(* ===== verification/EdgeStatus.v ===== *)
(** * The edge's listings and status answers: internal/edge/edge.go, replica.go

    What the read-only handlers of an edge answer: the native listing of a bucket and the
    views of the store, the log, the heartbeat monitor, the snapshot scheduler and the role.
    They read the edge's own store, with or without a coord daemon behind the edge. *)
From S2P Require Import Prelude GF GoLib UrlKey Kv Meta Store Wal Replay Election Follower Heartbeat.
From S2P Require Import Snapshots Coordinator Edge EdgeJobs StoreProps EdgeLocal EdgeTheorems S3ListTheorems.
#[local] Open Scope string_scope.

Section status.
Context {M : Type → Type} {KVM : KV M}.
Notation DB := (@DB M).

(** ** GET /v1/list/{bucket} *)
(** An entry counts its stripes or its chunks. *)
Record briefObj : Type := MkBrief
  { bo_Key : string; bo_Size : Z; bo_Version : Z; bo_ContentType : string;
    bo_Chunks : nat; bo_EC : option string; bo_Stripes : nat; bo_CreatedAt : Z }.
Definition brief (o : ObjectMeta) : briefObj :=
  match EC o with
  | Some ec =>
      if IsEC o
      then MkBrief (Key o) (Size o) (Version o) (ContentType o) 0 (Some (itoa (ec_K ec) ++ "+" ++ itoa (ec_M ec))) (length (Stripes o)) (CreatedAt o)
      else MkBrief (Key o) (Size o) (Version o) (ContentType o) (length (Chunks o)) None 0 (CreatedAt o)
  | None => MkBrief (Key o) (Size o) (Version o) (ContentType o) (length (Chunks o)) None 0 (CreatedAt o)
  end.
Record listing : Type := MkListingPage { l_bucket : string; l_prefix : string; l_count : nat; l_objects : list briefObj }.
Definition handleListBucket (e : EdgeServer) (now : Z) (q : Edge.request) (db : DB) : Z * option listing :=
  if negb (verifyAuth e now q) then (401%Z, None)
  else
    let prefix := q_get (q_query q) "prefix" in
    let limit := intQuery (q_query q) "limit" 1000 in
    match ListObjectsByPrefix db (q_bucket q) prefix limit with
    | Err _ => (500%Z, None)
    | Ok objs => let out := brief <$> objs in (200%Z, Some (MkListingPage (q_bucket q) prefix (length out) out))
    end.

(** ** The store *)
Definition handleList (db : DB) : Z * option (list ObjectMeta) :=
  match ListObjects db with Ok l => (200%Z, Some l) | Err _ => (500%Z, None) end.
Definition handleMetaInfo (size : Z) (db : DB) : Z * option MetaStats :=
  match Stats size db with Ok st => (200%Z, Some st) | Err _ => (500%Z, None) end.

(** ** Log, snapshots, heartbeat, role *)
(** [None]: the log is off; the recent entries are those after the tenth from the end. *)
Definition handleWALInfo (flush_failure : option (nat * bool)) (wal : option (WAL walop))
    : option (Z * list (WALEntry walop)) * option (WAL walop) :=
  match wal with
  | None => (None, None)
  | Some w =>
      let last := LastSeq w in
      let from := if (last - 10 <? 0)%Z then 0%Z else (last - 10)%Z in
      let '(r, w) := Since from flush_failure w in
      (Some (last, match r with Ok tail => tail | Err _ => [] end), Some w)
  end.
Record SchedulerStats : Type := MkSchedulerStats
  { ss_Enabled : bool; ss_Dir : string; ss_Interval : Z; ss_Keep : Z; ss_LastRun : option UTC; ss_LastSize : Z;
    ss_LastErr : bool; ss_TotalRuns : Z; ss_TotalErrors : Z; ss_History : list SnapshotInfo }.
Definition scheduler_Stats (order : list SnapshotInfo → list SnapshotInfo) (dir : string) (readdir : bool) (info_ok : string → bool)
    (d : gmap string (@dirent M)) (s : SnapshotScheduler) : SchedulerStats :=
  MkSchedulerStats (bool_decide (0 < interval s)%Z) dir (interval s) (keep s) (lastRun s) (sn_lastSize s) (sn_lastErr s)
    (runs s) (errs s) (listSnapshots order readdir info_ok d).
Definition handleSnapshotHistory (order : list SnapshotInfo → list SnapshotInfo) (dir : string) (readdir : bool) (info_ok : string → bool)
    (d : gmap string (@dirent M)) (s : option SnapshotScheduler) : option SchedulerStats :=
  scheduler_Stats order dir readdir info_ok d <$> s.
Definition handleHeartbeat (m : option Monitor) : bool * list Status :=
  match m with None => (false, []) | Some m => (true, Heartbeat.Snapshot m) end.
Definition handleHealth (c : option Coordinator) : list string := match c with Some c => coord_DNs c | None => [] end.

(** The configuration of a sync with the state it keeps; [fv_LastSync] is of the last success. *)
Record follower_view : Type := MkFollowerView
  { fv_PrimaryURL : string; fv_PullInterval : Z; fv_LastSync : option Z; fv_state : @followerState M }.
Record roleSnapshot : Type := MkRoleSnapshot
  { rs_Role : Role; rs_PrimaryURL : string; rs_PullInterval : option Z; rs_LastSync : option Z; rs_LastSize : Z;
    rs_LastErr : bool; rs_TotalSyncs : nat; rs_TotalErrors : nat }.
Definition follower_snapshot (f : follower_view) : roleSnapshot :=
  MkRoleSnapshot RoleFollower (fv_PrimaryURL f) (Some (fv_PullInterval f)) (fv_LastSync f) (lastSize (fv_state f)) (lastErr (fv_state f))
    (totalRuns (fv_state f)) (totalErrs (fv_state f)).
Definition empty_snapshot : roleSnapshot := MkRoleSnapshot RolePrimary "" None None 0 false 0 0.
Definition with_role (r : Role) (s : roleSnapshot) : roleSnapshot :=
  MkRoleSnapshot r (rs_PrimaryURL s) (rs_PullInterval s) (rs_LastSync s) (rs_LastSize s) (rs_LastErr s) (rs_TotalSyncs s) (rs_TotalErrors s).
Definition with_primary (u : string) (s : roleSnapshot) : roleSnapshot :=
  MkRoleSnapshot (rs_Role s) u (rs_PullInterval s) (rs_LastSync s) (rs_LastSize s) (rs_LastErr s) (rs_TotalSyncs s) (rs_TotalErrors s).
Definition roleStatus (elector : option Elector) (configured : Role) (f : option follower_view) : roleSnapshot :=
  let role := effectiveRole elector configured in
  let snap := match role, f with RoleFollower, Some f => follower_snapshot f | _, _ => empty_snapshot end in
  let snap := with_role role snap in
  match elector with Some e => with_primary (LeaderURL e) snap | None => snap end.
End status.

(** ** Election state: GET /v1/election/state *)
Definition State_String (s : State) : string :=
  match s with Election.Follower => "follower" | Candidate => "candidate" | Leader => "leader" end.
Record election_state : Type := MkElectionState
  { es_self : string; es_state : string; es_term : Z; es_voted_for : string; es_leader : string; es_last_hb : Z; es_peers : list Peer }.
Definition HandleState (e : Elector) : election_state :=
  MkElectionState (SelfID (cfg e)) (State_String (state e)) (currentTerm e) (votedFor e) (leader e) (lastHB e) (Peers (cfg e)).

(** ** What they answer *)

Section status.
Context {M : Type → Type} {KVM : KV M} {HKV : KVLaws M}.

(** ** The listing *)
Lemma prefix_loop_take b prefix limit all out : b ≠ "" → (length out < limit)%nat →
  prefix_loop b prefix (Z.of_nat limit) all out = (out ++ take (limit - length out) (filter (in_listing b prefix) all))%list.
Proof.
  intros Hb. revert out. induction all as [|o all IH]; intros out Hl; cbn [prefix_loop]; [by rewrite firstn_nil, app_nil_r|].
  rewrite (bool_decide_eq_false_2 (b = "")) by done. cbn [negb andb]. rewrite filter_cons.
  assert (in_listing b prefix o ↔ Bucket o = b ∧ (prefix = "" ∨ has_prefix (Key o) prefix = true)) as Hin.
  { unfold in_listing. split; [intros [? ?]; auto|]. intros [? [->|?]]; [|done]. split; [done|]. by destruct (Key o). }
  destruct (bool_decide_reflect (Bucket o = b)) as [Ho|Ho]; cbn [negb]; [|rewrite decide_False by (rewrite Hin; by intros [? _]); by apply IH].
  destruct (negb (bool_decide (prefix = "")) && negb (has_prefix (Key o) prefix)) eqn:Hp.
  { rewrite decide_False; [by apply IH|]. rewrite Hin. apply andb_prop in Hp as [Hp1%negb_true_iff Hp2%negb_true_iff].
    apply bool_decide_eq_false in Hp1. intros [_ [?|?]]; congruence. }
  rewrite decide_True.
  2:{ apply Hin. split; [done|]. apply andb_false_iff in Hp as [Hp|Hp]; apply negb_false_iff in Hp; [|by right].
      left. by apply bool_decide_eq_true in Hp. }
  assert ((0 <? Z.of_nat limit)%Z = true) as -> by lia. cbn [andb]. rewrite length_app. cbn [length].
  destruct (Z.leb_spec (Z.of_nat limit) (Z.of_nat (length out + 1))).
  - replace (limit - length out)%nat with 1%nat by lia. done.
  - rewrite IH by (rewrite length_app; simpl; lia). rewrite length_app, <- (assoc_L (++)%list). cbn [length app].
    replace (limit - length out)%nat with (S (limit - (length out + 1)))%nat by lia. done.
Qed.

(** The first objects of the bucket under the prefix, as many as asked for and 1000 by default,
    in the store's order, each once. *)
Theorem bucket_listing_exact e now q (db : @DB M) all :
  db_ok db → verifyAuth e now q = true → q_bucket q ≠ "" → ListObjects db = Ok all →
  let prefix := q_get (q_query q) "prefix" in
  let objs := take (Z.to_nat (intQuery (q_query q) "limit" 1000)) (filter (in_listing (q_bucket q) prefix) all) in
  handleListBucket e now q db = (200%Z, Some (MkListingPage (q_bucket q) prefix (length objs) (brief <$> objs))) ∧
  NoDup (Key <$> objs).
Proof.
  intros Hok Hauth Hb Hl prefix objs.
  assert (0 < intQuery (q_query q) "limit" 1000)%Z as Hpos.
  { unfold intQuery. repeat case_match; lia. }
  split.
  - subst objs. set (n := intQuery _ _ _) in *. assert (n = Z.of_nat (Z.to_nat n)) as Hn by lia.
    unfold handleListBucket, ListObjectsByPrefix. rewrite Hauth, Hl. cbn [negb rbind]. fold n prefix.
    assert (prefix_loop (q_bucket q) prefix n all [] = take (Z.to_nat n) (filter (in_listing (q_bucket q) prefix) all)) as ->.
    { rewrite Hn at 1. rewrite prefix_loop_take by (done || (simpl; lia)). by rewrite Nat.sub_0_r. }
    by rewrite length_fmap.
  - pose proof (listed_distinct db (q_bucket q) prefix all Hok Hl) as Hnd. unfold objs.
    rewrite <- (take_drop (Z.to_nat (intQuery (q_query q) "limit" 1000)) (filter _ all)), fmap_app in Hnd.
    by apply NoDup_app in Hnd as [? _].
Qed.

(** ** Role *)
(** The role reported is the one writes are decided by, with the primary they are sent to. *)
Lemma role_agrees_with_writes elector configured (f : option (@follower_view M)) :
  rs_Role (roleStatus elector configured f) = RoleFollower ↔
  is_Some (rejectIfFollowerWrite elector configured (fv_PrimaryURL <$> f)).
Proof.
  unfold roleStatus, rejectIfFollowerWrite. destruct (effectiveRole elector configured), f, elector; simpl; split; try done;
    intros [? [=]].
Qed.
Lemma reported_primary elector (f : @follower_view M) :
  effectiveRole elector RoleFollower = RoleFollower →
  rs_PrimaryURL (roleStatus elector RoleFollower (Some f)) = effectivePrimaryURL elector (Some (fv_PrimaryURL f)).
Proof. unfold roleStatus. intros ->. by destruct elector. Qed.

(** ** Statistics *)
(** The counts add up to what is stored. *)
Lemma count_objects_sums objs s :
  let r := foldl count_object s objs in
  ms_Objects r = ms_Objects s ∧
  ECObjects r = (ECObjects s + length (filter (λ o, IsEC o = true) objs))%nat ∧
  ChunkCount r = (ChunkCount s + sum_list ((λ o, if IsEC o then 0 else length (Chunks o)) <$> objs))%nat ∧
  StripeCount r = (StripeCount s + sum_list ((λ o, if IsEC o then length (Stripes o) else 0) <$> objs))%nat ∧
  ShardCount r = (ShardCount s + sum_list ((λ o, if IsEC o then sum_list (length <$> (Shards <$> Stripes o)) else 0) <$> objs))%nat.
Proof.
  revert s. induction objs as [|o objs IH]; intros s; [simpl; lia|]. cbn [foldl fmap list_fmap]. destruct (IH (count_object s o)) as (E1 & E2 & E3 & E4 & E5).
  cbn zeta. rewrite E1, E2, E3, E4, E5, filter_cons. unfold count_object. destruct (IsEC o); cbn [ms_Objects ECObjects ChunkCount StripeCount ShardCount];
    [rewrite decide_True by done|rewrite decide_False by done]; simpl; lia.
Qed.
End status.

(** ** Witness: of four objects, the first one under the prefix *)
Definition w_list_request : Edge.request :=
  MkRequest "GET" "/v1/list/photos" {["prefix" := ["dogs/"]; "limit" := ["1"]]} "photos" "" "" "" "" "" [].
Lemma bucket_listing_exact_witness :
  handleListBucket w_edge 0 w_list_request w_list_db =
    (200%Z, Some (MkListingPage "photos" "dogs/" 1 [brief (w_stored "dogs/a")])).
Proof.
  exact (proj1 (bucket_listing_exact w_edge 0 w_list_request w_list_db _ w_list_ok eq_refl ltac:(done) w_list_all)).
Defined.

Task to complete:
Return nothing but the lines from the first line of the listing through the line with "else MkBrief (Key", please, keeping every one of them unchanged.

Task result:
(* ===== verification/EdgeStatus.v ===== *)
(** * The edge's listings and status answers: internal/edge/edge.go, replica.go

    What the read-only handlers of an edge answer: the native listing of a bucket and the
    views of the store, the log, the heartbeat monitor, the snapshot scheduler and the role.
    They read the edge's own store, with or without a coord daemon behind the edge. *)
From S2P Require Import Prelude GF GoLib UrlKey Kv Meta Store Wal Replay Election Follower Heartbeat.
From S2P Require Import Snapshots Coordinator Edge EdgeJobs StoreProps EdgeLocal EdgeTheorems S3ListTheorems.
#[local] Open Scope string_scope.

Section status.
Context {M : Type → Type} {KVM : KV M}.
Notation DB := (@DB M).

(** ** GET /v1/list/{bucket} *)
(** An entry counts its stripes or its chunks. *)
Record briefObj : Type := MkBrief
  { bo_Key : string; bo_Size : Z; bo_Version : Z; bo_ContentType : string;
    bo_Chunks : nat; bo_EC : option string; bo_Stripes : nat; bo_CreatedAt : Z }.
Definition brief (o : ObjectMeta) : briefObj :=
  match EC o with
  | Some ec =>
      if IsEC o
      then MkBrief (Key o) (Size o) (Version o) (ContentType o) 0 (Some (itoa (ec_K ec) ++ "+" ++ itoa (ec_M ec))) (length (Stripes o)) (CreatedAt o)
      else MkBrief (Key o) (Size o) (Version o) (ContentType o) (length (Chunks o)) None 0 (CreatedAt o)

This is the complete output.